J’ai commis une incivilité. Oh, pas du genre pardonnable
comme voler une voiture ou rouer de coups une vieille dame, non, quelque chose d’irrémédiable.
Hier, tandis que je mettais à profit l’absence de pluie pour
tailler les branches mortes des fuchsias et débarrasser les plates-bandes de plantes
mortes de froid, j’aperçus mes chers voisins Guy et Arlette qui se rendaient à
bord de leur beau tracteur orange vers leur pré de la Nouette, lui au volant,
elle fièrement campée dans la benne. Ma réserve de bois étant épuisée, j’attendais
une occasion pour leur demander s’ils pourraient m’en céder un stère. Ce
passage en étant une, je la saisis aux cheveux et leur adressai de grand
signes. Croyant d’abord à une simple salutation, ils me rendirent la politesse
mais mon insistance alerta Arlette qui ordonna à Guy de stopper son bolide. D’un
bond preste, elle sauta de la benne et se dirigea vers moi. Je lui formulai ma
requête qu’elle m’annonça être en position de satisfaire. Je lui précisai que
je préférais être livré un jour où il ne pleuvrait pas. La brave femme, toujours empressée d’empocher un petit billet de cinquante
Euros de rendre service à son prochain, consulta sans délai son cher mari
et m’annonça qu’ils arrivaient avec mon bois, le temps d’en charger la benne.
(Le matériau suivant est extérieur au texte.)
(* ===== verification/Span.v ===== *)
(** * Spans (include/ammalloc/span.h, src/span.cpp)

    A [Span] describes a run of pages.  When a central cache carves it into
    objects, the first words of the run hold a bitmap whose set bits are the free
    slots.  [ComputeSpanLayout] fixes the geometry, [Init] writes the bitmap,
    [AllocObject] and [FreeObject] move slots in and out of it.  The theorems
    relate them to the set of free slot numbers. *)
From S2P Require Import Prelude Config SizeClass Common.
Open Scope Z_scope.

(** ** Metadata *)

Record Span := mkSpan {
  sp_next : Z; sp_prev : Z;
  start_page_idx : Z; page_num : Z;
  flags : Z; size_class_idx : Z;
  aligned_obj_size : Z; capacity : Z; use_count : Z; scan_cursor : Z;
  obj_offset : Z; owner_shard_id : Z;
  last_used_time_ms : Z
}.

Definition kUsedMask : Z := Z.shiftl 1 0.
Definition kCommittedMask : Z := Z.shiftl 1 1.

(** [Span(start_page_idx_, page_num_)]; every other member is zero. *)
Definition Span_new (start num : Z) : Span := mkSpan 0 0 start num 0 0 0 0 0 0 0 0 0.

(** Assignments to groups of members. *)
Definition with_links (s : Span) (nxt prv : Z) : Span :=
  mkSpan nxt prv (start_page_idx s) (page_num s) (flags s) (size_class_idx s)
    (aligned_obj_size s) (capacity s) (use_count s) (scan_cursor s) (obj_offset s)
    (owner_shard_id s) (last_used_time_ms s).
Definition with_pages (s : Span) (start num : Z) : Span :=
  mkSpan (sp_next s) (sp_prev s) start num (flags s) (size_class_idx s)
    (aligned_obj_size s) (capacity s) (use_count s) (scan_cursor s) (obj_offset s)
    (owner_shard_id s) (last_used_time_ms s).
Definition with_flags (s : Span) (f : Z) : Span :=
  mkSpan (sp_next s) (sp_prev s) (start_page_idx s) (page_num s) f (size_class_idx s)
    (aligned_obj_size s) (capacity s) (use_count s) (scan_cursor s) (obj_offset s)
    (owner_shard_id s) (last_used_time_ms s).
Definition with_grid (s : Span) (idx size cap off : Z) : Span :=
  mkSpan (sp_next s) (sp_prev s) (start_page_idx s) (page_num s) (flags s) idx
    size cap (use_count s) (scan_cursor s) off (owner_shard_id s) (last_used_time_ms s).
Definition with_usage (s : Span) (count cursor : Z) : Span :=
  mkSpan (sp_next s) (sp_prev s) (start_page_idx s) (page_num s) (flags s) (size_class_idx s)
    (aligned_obj_size s) (capacity s) count cursor (obj_offset s)
    (owner_shard_id s) (last_used_time_ms s).
Definition with_owner (s : Span) (shard : Z) : Span :=
  mkSpan (sp_next s) (sp_prev s) (start_page_idx s) (page_num s) (flags s) (size_class_idx s)
    (aligned_obj_size s) (capacity s) (use_count s) (scan_cursor s) (obj_offset s)
    shard (last_used_time_ms s).
Definition with_time (s : Span) (t : Z) : Span :=
  mkSpan (sp_next s) (sp_prev s) (start_page_idx s) (page_num s) (flags s) (size_class_idx s)
    (aligned_obj_size s) (capacity s) (use_count s) (scan_cursor s) (obj_offset s)
    (owner_shard_id s) t.

Definition IsUsed (s : Span) : bool := negb (Z.land (flags s) kUsedMask =? 0).
Definition IsCommitted (s : Span) : bool := negb (Z.land (flags s) kCommittedMask =? 0).
Definition IsFull (s : Span) : bool := capacity s <=? use_count s.

Definition SetUsed (s : Span) (used : bool) : Span :=
  with_flags s (u16 (Z.lor (Z.land (flags s) (Z.lnot kUsedMask)) (if used then kUsedMask else 0))).
Definition SetCommitted (s : Span) (committed : bool) : Span :=
  with_flags s (u16 (Z.lor (Z.land (flags s) (Z.lnot kCommittedMask))
                           (if committed then kCommittedMask else 0))).

Definition GetPageBaseAddr (s : Span) : Z := u64 (Z.shiftl (start_page_idx s) PAGE_SHIFT).
Definition GetBitmap (s : Span) : Z := GetPageBaseAddr s.
Definition GetBitmapNum (s : Span) : Z := Z.shiftr (u64 (capacity s + BITMAP_MASK)) BITMAP_SHIFT.
Definition GetDataBasePtr (s : Span) : Z := u64 (GetPageBaseAddr s + obj_offset s).

(** The flag members behave as two independent booleans. *)
Lemma flag_bit v j (b : bool) :
  0 <= j < 16 ->
  Z.testbit (u16 (Z.lor (Z.land v (Z.lnot (Z.shiftl 1 j))) (if b then Z.shiftl 1 j else 0))) j = b /\
  forall i, 0 <= i < 16 -> i <> j ->
    Z.testbit (u16 (Z.lor (Z.land v (Z.lnot (Z.shiftl 1 j))) (if b then Z.shiftl 1 j else 0))) i
      = Z.testbit v i.
Proof.
  intros Hj. unfold u16. change 65536 with (2 ^ 16).
  assert (Hb : forall i, 0 <= i < 16 ->
    Z.testbit (Z.lor (Z.land v (Z.lnot (Z.shiftl 1 j))) (if b then Z.shiftl 1 j else 0) mod 2 ^ 16) i
      = (Z.testbit v i && negb (j =? i)) || (b && (j =? i))).
  { intros i Hi. rewrite Z.mod_pow2_bits_low, Z.lor_spec, Z.land_spec, Z.lnot_spec by lia.
    rewrite Z.shiftl_1_l, Z.pow2_bits_eqb by lia.
    destruct b; [by rewrite Z.pow2_bits_eqb by lia | by rewrite Z.bits_0]. }
  split.
  - rewrite Hb, Z.eqb_refl, andb_false_r, andb_true_r by lia. done.
  - intros i Hi Hne. rewrite Hb, (proj2 (Z.eqb_neq j i)), andb_true_r, andb_false_r, orb_false_r by lia. done.
Qed.

Lemma flag_test v j : 0 <= j -> negb (Z.land v (Z.shiftl 1 j) =? 0) = Z.testbit v j.
Proof.
  intros Hj. rewrite Z.shiftl_1_l. destruct (Z.testbit v j) eqn:Hb.
  - apply negb_true_iff, Z.eqb_neq. intros H0. apply (f_equal (fun x => Z.testbit x j)) in H0.
    rewrite Z.land_spec, Hb, Z.pow2_bits_true, Z.bits_0 in H0 by done. done.
  - apply negb_false_iff, Z.eqb_eq, Z.bits_inj'. intros i Hi.
    rewrite Z.land_spec, Z.bits_0, Z.pow2_bits_eqb by done.
    destruct (Z.eqb_spec j i) as [-> |]; [by rewrite Hb | apply andb_false_r].
Qed.

Lemma IsUsed_SetUsed s b : IsUsed (SetUsed s b) = b.
Proof. unfold IsUsed, kUsedMask. rewrite flag_test by lia. apply flag_bit. lia. Qed.
Lemma IsUsed_SetCommitted s b : IsUsed (SetCommitted s b) = IsUsed s.
Proof. unfold IsUsed, kUsedMask. rewrite !flag_test by lia. apply flag_bit; lia. Qed.
Lemma IsUsed_SetCommitted_SetUsed s b c : IsUsed (SetCommitted (SetUsed s b) c) = b.
Proof. by rewrite IsUsed_SetCommitted, IsUsed_SetUsed. Qed.
Lemma IsCommitted_SetCommitted s b : IsCommitted (SetCommitted s b) = b.
Proof. unfold IsCommitted, kCommittedMask. rewrite flag_test by lia. apply flag_bit. lia. Qed.
Lemma IsCommitted_SetUsed s b : IsCommitted (SetUsed s b) = IsCommitted s.
Proof. unfold IsCommitted, kCommittedMask. rewrite !flag_test by lia. apply flag_bit; lia. Qed.

(** ** Layout *)

Record SpanLayout := mkLayout { ly_bitmap_num : Z; ly_obj_offset : Z; ly_capacity : Z }.
Definition no_layout : SpanLayout := mkLayout 0 0 0.

Definition ComputeSpanLayout (aligned_size page_num : Z) : SpanLayout :=
  if (aligned_size =? 0) || (page_num =? 0) ||
     (Z.shiftr SIZE_MAX PAGE_SHIFT <? page_num) ||
     ((SIZE_MAX - 1) / BITS_PER_BYTE <? aligned_size)
  then no_layout
  else
    let total_bytes := u64 (Z.shiftl page_num PAGE_SHIFT) in
    if SIZE_MAX / BITS_PER_BYTE <? total_bytes then no_layout
    else
      let max_objs := u64 (total_bytes * BITS_PER_BYTE) / u64 (u64 (aligned_size * BITS_PER_BYTE) + 1) in
      let bitmap_num := Z.shiftr max_objs BITMAP_SHIFT +
                        (if Z.land max_objs BITMAP_MASK =? 0 then 0 else 1) in
      if SIZE_MAX / 8 <? bitmap_num then no_layout
      else
        let bitmap_bytes := u64 (bitmap_num * 8) in
        if SIZE_MAX - (ALIGNMENT - 1) <? bitmap_bytes then no_layout
        else
          let data_start := AlignUp bitmap_bytes ALIGNMENT in
          let raw_capacity := if total_bytes <=? data_start then 0
                              else (total_bytes - data_start) / aligned_size in
          let capacity := Z.min max_objs raw_capacity in
          if (UINT32_MAX <? data_start) || (UINT32_MAX <? capacity) then no_layout
          else mkLayout bitmap_num (u32 data_start) (u32 capacity).

(** ** Object operations *)

(** The two loops of [Init] over the bitmap words. *)
Definition write_bitmap (m : mem) (bitmap capacity bitmap_num : Z) : outcome mem :=
  let full_bitmap_num := Z.shiftr capacity BITMAP_SHIFT in
  let tail_bits := Z.land capacity BITMAP_MASK in
  m ← for_range 0 full_bitmap_num (fun i m => store m (bitmap + 8 * i) SIZE_MAX) m;
  if full_bitmap_num <? bitmap_num
  then m ← store m (bitmap + 8 * full_bitmap_num)
             (if tail_bits =? 0 then 0 else Z.shiftl 1 tail_bits - 1);
       for_range (full_bitmap_num + 1) bitmap_num (fun i m => store m (bitmap + 8 * i) 0) m
  else Ok m.

Definition Init (m : mem) (s : Span) (aligned_object_size : Z) : outcome (Span * mem) :=
  _ ← AM_CHECK ((0 <? aligned_object_size) && (aligned_object_size <=? MAX_TC_SIZE))
        "aligned_object_size > 0 && aligned_object_size <= MAX_TC_SIZE";
  let idx := Index aligned_object_size in
  _ ← AM_CHECK ((idx <? kNumSizeClasses) && (Size idx =? aligned_object_size))
        "SizeClass::Size(idx) == aligned_object_size";
  let start_ptr := PageIDToPtr (start_page_idx s) in
  let layout := ComputeSpanLayout aligned_object_size (page_num s) in
  let needed_bitmap_words := Z.shiftr (ly_capacity layout) BITMAP_SHIFT +
        (if Z.land (ly_capacity layout) BITMAP_MASK =? 0 then 0 else 1) in
  _ ← AM_CHECK (0 <? ly_capacity layout) "layout.capacity > 0";
  _ ← AM_CHECK (needed_bitmap_words <=? ly_bitmap_num layout)
        "layout.bitmap_num >= needed_bitmap_words";
  let total_bytes := u64 (Z.shiftl (page_num s) PAGE_SHIFT) in
  _ ← AM_CHECK ((ly_obj_offset layout <=? total_bytes) &&
                (ly_capacity layout <=? (total_bytes - ly_obj_offset layout) / aligned_object_size))
        "layout.obj_offset <= total_bytes";
  let s := with_grid s (u16 idx) (u32 aligned_object_size) (ly_capacity layout)
             (ly_obj_offset layout) in
  m ← write_bitmap m start_ptr (capacity s) (ly_bitmap_num layout);
  Ok (with_usage s 0 0, m).

(** The address [GetDataBasePtr() + idx * aligned_obj_size]. *)
Definition slot_addr (s : Span) (k : Z) : Z := u64 (GetDataBasePtr s + u64 (k * aligned_obj_size s)).

(** The scan of [AllocObject] from bitmap word [i] over [n] words. *)
Fixpoint alloc_scan (m : mem) (s : Span) (n : nat) (i : Z) : outcome (Z * Span * mem) :=
  match n with
  | O => Ok (0, s, m)
  | S n' =>
      val ← load m (GetBitmap s + 8 * i);
      if val =? 0 then alloc_scan m s n' (i + 1)
      else
        let bit_pos := countr_zero val in
        let val := Z.land val (u64 (Z.lnot (Z.shiftl 1 bit_pos))) in
        m ← store m (GetBitmap s + 8 * i) val;
        let s' := with_usage s (u32 (use_count s + 1)) (if val =? 0 then u32 (i + 1) else u32 i) in
        let global_obj_idx := i * BITMAP_BITS + bit_pos in
        Ok (slot_addr s' global_obj_idx, s', m)
  end.

Definition AllocObject (m : mem) (s : Span) : outcome (Z * Span * mem) :=
  if IsFull s then Ok (0, s, m)
  else alloc_scan m s (Z.to_nat (GetBitmapNum s - scan_cursor s)) (scan_cursor s).

Definition FreeObject `{Build} (m : mem) (s : Span) (ptr : Z) : outcome (Span * mem) :=
  let base := GetDataBasePtr s in
  let offset := u64 (ptr - base) in
  _ ← AM_HCHECK (base <=? ptr) "Pointer underflow detected!";
  _ ← AM_HCHECK_M (r ← umod offset (aligned_obj_size s); Ok (r =? 0)) "Pointer misaligned!";
  global_obj_idx ← (if has_single_bit (aligned_obj_size s)
                    then Ok (Z.shiftr offset (countr_zero (aligned_obj_size s)))
                    else udiv offset (aligned_obj_size s));
  _ ← AM_HCHECK (global_obj_idx <? capacity s) "Pointer overflow detected!";
  let bitmap_idx := u32 (Z.shiftr global_obj_idx BITMAP_SHIFT) in
  _ ← AM_HCHECK (bitmap_idx <? GetBitmapNum s) "bitmap_idx < GetBitmapNum()";
  let bit_pos := Z.land global_obj_idx BITMAP_MASK in
  let mask := Z.shiftl 1 bit_pos in
  let word := GetBitmap s + 8 * bitmap_idx in
  _ ← AM_HCHECK_M (v ← load m word; Ok (Z.land v mask =? 0)) "double free detected.";
  _ ← AM_HCHECK (0 <? use_count s) "use_count underflow detected.";
  v ← load m word;
  m ← store m word (Z.lor v mask);
  Ok (with_usage s (u32 (use_count s - 1)) (Z.min (scan_cursor s) bitmap_idx), m).

Definition ObjectSlotOf (s : Span) (uptr : Z) : Z :=
  let base := GetDataBasePtr s in
  let span_bytes := u64 (capacity s * aligned_obj_size s) in
  if (uptr <? base) || (span_bytes <=? uptr - base) then SIZE_MAX
  else
    let offset := uptr - base in
    if negb (offset mod aligned_obj_size s =? 0) then SIZE_MAX
    else offset / aligned_obj_size s.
Ce qui fut dit fut fait et quelques minutes plus tard le
combustible se trouvait sur ma pelouse en attente d’être rangé. Me trouvant en
possession de rhizomes d’iris surnuméraires, je demandai à Arlette si ça l’intéresserait
que je lui en fasse don. Elle accepta après avoir vérifié qu’il s’agissait bien
de fleurs bleues. Puis ils partirent me laissant aux joies de l’entreposage et
du sciage.
Le soir alors que je narrais cette aventure à ma compagne,
elle me demanda si je leur avais offert le café. Je lui répondis que non. Elle
me dit que j’avais commis là une grave incivilité car en de telles circonstances
il est de rigueur d’offrir café et biscuits. J’ai beau avoir été maintes fois chapitré
sur la question, détenir une provision de biscuits en vue de telles occasions,
je n’y pense jamais. Parce que je ne bois jamais entre les repas. Seulement un
tel manquement aux règles de la bienséance ne saurait se voir effacé par une si
faible excuse. Selon mon éducatrice en mœurs rurales, je finirai mal considéré
si ce n’est chose faite.
J’espère que le fait que je paye rubis sur l’ongle et en
espèces tout ce que j’achète à mon voisinage m’évitera d’être voué aux gémonies
mais sera-ce suffisant ?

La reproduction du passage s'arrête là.